Recorded data
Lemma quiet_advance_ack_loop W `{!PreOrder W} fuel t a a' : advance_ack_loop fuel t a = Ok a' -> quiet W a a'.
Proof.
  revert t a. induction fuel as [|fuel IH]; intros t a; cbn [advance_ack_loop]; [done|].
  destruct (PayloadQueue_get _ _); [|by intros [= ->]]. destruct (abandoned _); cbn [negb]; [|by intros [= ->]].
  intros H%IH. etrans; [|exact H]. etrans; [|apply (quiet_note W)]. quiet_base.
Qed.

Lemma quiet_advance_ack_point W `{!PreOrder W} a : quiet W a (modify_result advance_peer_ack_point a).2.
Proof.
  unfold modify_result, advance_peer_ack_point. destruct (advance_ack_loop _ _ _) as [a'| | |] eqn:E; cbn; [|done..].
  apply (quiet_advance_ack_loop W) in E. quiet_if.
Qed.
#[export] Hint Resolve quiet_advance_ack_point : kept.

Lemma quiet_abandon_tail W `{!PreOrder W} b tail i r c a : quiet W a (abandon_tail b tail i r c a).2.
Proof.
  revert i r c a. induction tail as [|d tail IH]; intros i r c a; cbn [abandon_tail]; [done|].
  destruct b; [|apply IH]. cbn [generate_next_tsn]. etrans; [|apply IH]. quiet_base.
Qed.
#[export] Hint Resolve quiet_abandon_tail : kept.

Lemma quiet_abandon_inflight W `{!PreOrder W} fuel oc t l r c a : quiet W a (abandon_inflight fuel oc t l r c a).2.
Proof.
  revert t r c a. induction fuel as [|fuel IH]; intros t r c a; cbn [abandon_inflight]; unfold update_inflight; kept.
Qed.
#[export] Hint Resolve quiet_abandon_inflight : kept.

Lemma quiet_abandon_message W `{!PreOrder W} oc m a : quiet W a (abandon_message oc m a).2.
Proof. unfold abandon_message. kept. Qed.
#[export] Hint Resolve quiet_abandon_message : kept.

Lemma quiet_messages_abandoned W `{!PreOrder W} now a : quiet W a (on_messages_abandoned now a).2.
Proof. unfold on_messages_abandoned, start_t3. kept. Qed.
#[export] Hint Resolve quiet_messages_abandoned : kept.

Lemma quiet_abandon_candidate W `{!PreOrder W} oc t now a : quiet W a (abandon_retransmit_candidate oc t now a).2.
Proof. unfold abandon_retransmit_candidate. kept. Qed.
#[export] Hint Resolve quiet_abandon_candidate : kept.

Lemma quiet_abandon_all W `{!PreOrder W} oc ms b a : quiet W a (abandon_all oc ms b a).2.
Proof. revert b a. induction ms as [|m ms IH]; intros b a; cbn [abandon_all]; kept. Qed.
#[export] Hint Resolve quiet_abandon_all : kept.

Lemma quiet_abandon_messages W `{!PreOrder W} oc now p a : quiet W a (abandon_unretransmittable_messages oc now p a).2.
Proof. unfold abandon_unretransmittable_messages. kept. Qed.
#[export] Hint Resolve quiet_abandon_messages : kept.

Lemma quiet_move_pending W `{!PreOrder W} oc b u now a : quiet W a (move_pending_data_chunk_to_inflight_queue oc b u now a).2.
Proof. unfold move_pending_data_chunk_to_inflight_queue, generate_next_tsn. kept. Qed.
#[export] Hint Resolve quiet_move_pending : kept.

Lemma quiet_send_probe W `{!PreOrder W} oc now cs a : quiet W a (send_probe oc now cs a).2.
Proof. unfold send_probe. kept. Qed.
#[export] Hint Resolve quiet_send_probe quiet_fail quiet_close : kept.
* * *
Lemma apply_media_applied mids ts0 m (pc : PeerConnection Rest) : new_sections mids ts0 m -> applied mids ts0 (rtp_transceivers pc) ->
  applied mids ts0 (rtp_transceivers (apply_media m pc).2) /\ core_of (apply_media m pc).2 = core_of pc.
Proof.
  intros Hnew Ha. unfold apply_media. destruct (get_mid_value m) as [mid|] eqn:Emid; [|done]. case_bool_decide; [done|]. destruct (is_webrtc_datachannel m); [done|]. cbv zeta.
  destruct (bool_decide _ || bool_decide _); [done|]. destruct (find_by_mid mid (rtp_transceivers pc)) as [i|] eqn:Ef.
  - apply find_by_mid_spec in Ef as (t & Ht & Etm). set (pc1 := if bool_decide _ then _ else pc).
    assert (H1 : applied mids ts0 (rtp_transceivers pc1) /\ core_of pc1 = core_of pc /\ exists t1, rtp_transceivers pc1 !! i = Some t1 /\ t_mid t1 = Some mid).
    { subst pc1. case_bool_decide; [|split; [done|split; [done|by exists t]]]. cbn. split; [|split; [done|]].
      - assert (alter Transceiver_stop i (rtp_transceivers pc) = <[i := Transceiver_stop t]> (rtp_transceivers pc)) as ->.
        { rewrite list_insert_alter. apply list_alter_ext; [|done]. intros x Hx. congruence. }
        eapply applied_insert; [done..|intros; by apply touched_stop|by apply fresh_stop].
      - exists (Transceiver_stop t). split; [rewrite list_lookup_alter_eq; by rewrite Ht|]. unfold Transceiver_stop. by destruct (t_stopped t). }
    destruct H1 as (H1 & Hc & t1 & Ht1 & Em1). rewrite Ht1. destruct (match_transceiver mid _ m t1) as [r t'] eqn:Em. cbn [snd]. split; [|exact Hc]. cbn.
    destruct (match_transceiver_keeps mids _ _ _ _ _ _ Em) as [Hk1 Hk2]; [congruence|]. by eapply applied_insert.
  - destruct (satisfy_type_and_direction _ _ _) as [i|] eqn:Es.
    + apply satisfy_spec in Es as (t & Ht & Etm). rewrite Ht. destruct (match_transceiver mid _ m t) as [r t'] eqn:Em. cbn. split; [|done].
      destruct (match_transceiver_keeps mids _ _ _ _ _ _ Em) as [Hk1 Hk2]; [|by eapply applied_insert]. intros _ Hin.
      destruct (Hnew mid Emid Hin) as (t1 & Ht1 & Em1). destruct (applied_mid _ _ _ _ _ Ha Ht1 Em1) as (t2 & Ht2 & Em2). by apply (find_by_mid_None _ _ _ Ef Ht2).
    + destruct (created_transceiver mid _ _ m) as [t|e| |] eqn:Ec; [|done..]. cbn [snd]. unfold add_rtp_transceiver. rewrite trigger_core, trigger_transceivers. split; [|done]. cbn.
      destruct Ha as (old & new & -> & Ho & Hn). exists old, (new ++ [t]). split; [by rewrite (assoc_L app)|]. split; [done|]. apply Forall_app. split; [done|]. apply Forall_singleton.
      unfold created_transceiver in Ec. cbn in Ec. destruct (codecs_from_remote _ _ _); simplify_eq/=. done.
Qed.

WORK TO BE COMPLETED
Retype only the lines above between the line with "#[export] Hint Resolve quiet_abandon_messages" and the line with "#[export] Hint Resolve quiet_send_probe", counting those two lines as well, and keep every character as it is.

ANSWER TO THIS PROBLEM
#[export] Hint Resolve quiet_abandon_messages : kept.

Lemma quiet_move_pending W `{!PreOrder W} oc b u now a : quiet W a (move_pending_data_chunk_to_inflight_queue oc b u now a).2.
Proof. unfold move_pending_data_chunk_to_inflight_queue, generate_next_tsn. kept. Qed.
#[export] Hint Resolve quiet_move_pending : kept.

Lemma quiet_send_probe W `{!PreOrder W} oc now cs a : quiet W a (send_probe oc now cs a).2.
Proof. unfold send_probe. kept. Qed.
#[export] Hint Resolve quiet_send_probe quiet_fail quiet_close : kept.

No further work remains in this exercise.